§ EXERCISE PROMPT: Write out the full set of records below exactly.

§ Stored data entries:
--- START ---
(** src/unnamed/part_003, POST: the handler never answers 200, since
    [messages[-1]] of an array is [undefined] and reading its [content] throws. *)
Theorem POST_old_never_200 :
  forall (w : RouteWorld), res_status (POST_old w) <> 200%Z.
Proof.
  intros w. unfold POST_old, catch_500.
  destruct (w_req_json w) as [b | e]; cbn [rbind]; [| discriminate].
  destruct (destructure_messages b) as [[[] |] | e]; cbn [rbind]; try discriminate.
  destruct (new_Swarm w); cbn [rbind]; [| discriminate].
  destruct (map_res _ l) as [fm | e]; cbn [rbind]; [| discriminate].
  destruct (w_run w fm) as [r | e]; cbn [rbind]; discriminate.
Qed.

(** ** The snippet tool *)

Definition null_description : string :=
  "Cannot read properties of null (reading 'description')".


Section SnippetLoopFacts.

Variable generate : nat -> option json -> M presult.
Variable o : nat -> presult.


Lemma snippet_loop_null idx rest acc s :
  snippet_loop generate idx (JNull :: rest) acc s = (Exn null_description, s).
Proof. reflexivity. Qed.




End SnippetLoopFacts.


Lemma receive_read_error json_parse stringify envs snippetsJson e s :
  read_items json_parse snippetsJson = Exn e ->
  receiveImportantCodeSnippets json_parse stringify envs snippetsJson s
  = (Ok (PReject ("Failed to process snippets: " ++ e)), s).
Proof.
  intros Hp. unfold receiveImportantCodeSnippets, try_wrap, bind, lift. rewrite Hp. reflexivity.
Qed.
--- END ---
§ ANSWER FOR THE TASK:
(** src/unnamed/part_003, POST: the handler never answers 200, since
    [messages[-1]] of an array is [undefined] and reading its [content] throws. *)
Theorem POST_old_never_200 :
  forall (w : RouteWorld), res_status (POST_old w) <> 200%Z.
Proof.
  intros w. unfold POST_old, catch_500.
  destruct (w_req_json w) as [b | e]; cbn [rbind]; [| discriminate].
  destruct (destructure_messages b) as [[[] |] | e]; cbn [rbind]; try discriminate.
  destruct (new_Swarm w); cbn [rbind]; [| discriminate].
  destruct (map_res _ l) as [fm | e]; cbn [rbind]; [| discriminate].
  destruct (w_run w fm) as [r | e]; cbn [rbind]; discriminate.
Qed.

(** ** The snippet tool *)

Definition null_description : string :=
  "Cannot read properties of null (reading 'description')".


Section SnippetLoopFacts.

Variable generate : nat -> option json -> M presult.
Variable o : nat -> presult.


Lemma snippet_loop_null idx rest acc s :
  snippet_loop generate idx (JNull :: rest) acc s = (Exn null_description, s).
Proof. reflexivity. Qed.




End SnippetLoopFacts.


Lemma receive_read_error json_parse stringify envs snippetsJson e s :
  read_items json_parse snippetsJson = Exn e ->
  receiveImportantCodeSnippets json_parse stringify envs snippetsJson s
  = (Ok (PReject ("Failed to process snippets: " ++ e)), s).
Proof.
  intros Hp. unfold receiveImportantCodeSnippets, try_wrap, bind, lift. rewrite Hp. reflexivity.
Qed.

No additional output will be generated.